What the task asks
Please copy the lines below exactly, from the first one through the line showing "assert (Hkl : length".

Extracted material
######

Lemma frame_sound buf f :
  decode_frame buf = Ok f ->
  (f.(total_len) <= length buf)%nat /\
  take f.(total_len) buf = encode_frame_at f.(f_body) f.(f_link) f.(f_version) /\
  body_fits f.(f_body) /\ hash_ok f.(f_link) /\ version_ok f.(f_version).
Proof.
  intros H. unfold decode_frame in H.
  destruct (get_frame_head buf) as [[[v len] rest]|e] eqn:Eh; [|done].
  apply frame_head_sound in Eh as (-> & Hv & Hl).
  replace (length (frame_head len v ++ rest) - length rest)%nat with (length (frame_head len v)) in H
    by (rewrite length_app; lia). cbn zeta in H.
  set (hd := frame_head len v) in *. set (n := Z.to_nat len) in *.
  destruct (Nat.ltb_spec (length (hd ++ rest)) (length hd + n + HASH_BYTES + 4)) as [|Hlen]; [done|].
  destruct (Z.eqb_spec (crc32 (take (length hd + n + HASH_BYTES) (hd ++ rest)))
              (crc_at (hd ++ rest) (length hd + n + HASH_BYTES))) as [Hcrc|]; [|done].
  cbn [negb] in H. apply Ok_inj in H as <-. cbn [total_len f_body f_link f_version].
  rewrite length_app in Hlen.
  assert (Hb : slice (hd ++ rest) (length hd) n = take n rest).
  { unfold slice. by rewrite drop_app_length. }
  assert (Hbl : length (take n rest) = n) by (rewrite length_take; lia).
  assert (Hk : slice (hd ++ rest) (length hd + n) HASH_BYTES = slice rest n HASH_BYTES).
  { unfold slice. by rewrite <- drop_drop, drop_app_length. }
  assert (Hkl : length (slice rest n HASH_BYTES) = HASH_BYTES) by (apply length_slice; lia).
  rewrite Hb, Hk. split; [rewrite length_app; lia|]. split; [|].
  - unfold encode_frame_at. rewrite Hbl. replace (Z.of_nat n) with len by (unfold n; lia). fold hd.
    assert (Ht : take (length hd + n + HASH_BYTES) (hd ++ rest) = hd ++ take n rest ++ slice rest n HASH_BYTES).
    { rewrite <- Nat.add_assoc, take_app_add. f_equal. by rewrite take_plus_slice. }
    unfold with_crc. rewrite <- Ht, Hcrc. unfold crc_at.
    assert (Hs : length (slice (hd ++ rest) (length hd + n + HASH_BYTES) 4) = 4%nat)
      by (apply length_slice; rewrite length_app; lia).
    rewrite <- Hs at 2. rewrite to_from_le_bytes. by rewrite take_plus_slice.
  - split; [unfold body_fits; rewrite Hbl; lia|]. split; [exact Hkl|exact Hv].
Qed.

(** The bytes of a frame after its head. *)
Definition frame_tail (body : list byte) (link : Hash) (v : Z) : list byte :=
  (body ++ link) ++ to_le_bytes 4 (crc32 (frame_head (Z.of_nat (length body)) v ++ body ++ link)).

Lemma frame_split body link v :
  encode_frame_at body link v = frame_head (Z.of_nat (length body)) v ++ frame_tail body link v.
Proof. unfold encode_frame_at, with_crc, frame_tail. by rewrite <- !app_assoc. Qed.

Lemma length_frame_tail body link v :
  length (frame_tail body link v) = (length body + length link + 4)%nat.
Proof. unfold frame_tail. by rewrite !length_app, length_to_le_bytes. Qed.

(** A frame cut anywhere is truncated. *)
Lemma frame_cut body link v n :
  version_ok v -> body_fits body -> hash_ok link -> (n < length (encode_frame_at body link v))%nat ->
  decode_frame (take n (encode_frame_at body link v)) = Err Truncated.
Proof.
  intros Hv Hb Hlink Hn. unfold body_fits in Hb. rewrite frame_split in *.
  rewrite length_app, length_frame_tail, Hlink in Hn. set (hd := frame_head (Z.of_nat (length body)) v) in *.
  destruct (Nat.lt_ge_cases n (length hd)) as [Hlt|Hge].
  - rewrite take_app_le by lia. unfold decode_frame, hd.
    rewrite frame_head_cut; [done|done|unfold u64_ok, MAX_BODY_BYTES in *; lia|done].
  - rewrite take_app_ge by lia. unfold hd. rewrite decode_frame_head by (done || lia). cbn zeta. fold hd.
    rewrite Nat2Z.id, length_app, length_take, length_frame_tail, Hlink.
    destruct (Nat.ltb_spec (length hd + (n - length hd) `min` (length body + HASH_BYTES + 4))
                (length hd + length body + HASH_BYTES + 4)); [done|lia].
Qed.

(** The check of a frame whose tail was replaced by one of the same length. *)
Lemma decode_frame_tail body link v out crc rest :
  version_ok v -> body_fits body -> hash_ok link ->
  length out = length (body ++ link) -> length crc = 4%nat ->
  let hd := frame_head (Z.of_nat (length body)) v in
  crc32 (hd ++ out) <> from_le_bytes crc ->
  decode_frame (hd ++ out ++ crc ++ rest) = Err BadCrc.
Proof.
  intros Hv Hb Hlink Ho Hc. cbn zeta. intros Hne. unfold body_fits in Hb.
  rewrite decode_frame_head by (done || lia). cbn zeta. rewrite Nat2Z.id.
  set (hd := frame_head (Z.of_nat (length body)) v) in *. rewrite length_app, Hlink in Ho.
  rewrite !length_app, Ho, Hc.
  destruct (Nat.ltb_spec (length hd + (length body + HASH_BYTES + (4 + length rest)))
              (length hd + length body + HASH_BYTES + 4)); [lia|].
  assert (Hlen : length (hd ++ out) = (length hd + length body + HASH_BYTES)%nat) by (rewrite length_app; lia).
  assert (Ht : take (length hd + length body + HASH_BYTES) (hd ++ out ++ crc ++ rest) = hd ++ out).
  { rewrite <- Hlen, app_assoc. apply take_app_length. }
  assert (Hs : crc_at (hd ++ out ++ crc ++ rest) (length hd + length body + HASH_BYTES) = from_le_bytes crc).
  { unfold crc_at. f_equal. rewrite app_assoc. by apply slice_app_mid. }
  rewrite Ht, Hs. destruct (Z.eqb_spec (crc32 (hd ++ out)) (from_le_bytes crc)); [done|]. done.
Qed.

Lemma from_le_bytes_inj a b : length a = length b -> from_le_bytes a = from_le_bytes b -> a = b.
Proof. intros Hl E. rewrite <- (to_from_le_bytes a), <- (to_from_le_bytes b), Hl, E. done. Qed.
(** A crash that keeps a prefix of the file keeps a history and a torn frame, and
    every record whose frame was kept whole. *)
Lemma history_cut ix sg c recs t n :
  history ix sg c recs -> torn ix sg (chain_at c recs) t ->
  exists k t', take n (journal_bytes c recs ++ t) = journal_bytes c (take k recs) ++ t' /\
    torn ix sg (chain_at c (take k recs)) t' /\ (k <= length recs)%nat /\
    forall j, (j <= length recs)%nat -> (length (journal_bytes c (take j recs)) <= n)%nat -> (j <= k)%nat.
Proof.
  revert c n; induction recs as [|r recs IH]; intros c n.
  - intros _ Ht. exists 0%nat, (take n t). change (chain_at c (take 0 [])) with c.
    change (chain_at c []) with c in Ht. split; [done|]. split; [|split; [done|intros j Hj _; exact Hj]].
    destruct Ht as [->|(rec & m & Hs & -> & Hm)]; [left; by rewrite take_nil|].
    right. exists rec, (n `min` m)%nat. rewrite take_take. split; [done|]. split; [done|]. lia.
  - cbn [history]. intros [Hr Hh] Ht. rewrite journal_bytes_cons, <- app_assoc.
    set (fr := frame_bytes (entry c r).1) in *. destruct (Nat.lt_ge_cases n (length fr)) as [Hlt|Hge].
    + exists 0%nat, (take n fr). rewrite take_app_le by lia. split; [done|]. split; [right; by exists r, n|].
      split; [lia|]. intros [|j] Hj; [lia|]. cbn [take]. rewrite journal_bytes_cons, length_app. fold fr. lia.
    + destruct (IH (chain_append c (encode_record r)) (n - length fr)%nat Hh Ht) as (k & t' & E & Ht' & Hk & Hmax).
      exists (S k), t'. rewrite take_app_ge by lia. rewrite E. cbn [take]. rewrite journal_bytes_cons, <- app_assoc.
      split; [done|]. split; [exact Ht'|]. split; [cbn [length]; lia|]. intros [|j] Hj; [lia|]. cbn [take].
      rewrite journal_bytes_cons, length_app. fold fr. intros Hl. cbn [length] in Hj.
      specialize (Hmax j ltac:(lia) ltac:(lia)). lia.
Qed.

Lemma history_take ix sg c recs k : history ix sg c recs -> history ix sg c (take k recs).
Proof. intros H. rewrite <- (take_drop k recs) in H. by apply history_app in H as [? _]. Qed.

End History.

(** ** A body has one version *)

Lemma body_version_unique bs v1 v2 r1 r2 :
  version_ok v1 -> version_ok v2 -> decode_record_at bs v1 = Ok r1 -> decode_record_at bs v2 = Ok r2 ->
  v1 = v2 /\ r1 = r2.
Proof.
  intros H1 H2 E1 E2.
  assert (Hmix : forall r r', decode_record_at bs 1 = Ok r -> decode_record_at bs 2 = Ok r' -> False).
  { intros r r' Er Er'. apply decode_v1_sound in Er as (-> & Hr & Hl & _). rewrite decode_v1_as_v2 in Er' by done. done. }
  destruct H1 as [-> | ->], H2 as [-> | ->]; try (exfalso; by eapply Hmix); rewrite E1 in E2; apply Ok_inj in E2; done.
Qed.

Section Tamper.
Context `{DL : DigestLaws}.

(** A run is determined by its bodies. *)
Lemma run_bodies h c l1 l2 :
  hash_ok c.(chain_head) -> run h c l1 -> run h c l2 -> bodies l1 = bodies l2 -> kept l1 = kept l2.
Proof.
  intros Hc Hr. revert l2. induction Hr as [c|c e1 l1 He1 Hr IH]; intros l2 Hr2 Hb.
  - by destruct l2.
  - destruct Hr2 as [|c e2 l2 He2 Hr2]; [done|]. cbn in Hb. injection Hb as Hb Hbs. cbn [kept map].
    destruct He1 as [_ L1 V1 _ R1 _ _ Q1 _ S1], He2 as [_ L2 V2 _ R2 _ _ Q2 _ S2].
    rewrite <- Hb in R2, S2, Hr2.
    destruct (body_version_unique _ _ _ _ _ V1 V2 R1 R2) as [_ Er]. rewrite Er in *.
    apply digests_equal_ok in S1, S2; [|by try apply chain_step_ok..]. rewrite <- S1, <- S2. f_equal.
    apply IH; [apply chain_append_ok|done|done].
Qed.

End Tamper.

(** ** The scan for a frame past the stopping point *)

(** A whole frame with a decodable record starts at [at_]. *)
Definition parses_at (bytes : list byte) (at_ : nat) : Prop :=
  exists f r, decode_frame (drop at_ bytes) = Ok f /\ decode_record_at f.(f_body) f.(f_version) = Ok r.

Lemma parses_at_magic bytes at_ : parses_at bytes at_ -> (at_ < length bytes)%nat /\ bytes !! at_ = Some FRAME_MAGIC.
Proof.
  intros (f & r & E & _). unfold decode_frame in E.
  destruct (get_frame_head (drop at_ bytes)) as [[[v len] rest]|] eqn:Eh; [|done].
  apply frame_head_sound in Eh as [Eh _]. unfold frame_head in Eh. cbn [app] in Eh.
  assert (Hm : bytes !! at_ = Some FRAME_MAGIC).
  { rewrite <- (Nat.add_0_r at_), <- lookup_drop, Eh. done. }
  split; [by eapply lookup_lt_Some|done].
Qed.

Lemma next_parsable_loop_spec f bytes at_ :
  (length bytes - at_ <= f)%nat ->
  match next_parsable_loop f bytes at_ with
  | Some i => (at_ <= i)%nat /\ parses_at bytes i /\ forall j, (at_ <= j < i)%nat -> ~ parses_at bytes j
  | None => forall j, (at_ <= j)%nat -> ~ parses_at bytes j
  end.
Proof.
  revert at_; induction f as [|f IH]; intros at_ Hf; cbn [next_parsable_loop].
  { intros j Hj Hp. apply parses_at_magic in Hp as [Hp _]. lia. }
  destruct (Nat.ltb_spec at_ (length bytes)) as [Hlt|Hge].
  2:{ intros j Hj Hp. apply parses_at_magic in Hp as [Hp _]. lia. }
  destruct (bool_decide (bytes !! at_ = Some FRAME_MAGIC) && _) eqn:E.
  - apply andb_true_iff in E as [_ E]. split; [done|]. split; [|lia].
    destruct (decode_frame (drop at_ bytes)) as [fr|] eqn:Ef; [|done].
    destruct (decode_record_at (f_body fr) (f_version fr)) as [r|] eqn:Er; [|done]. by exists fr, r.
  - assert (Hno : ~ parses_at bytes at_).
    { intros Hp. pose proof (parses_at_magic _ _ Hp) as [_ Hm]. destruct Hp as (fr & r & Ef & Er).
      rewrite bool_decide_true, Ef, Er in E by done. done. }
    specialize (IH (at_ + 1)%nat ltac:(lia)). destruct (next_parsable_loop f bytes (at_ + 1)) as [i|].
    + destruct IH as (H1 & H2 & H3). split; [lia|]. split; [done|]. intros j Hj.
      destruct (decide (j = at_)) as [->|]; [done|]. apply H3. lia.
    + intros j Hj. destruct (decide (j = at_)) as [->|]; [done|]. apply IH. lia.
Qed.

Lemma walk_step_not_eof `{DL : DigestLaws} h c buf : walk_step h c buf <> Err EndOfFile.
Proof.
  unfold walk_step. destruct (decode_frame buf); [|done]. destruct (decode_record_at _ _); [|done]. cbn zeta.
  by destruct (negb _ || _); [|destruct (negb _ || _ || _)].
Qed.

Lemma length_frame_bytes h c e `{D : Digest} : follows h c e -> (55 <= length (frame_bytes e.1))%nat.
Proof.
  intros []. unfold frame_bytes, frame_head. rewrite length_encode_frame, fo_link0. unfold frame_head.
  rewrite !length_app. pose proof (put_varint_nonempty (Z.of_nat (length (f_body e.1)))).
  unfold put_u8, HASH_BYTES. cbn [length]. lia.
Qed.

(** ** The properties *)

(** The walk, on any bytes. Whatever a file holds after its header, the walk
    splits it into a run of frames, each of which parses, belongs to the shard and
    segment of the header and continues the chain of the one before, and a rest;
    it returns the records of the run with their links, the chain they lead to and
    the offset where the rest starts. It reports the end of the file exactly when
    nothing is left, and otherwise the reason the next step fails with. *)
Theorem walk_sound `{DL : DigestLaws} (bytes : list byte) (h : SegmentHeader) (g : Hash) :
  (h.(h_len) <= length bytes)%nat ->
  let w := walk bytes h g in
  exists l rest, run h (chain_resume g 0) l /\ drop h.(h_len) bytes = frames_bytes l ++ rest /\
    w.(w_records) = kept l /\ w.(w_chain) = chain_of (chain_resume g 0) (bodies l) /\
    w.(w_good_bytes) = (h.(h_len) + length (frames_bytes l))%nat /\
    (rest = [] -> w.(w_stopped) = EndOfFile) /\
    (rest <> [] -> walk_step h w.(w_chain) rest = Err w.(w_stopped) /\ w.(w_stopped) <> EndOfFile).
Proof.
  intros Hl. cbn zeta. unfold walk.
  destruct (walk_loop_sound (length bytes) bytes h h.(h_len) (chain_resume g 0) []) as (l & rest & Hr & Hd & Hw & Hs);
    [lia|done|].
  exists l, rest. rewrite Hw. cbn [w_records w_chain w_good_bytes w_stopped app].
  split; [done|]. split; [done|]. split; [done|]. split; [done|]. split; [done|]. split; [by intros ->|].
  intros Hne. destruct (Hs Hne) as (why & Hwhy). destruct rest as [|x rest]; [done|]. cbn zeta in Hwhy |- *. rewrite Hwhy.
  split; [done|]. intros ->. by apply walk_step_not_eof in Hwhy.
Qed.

######

Response to this task
Lemma frame_sound buf f :
  decode_frame buf = Ok f ->
  (f.(total_len) <= length buf)%nat /\
  take f.(total_len) buf = encode_frame_at f.(f_body) f.(f_link) f.(f_version) /\
  body_fits f.(f_body) /\ hash_ok f.(f_link) /\ version_ok f.(f_version).
Proof.
  intros H. unfold decode_frame in H.
  destruct (get_frame_head buf) as [[[v len] rest]|e] eqn:Eh; [|done].
  apply frame_head_sound in Eh as (-> & Hv & Hl).
  replace (length (frame_head len v ++ rest) - length rest)%nat with (length (frame_head len v)) in H
    by (rewrite length_app; lia). cbn zeta in H.
  set (hd := frame_head len v) in *. set (n := Z.to_nat len) in *.
  destruct (Nat.ltb_spec (length (hd ++ rest)) (length hd + n + HASH_BYTES + 4)) as [|Hlen]; [done|].
  destruct (Z.eqb_spec (crc32 (take (length hd + n + HASH_BYTES) (hd ++ rest)))
              (crc_at (hd ++ rest) (length hd + n + HASH_BYTES))) as [Hcrc|]; [|done].
  cbn [negb] in H. apply Ok_inj in H as <-. cbn [total_len f_body f_link f_version].
  rewrite length_app in Hlen.
  assert (Hb : slice (hd ++ rest) (length hd) n = take n rest).
  { unfold slice. by rewrite drop_app_length. }
  assert (Hbl : length (take n rest) = n) by (rewrite length_take; lia).
  assert (Hk : slice (hd ++ rest) (length hd + n) HASH_BYTES = slice rest n HASH_BYTES).
  { unfold slice. by rewrite <- drop_drop, drop_app_length. }
  assert (Hkl : length (slice rest n HASH_BYTES) = HASH_BYTES) by (apply length_slice; lia).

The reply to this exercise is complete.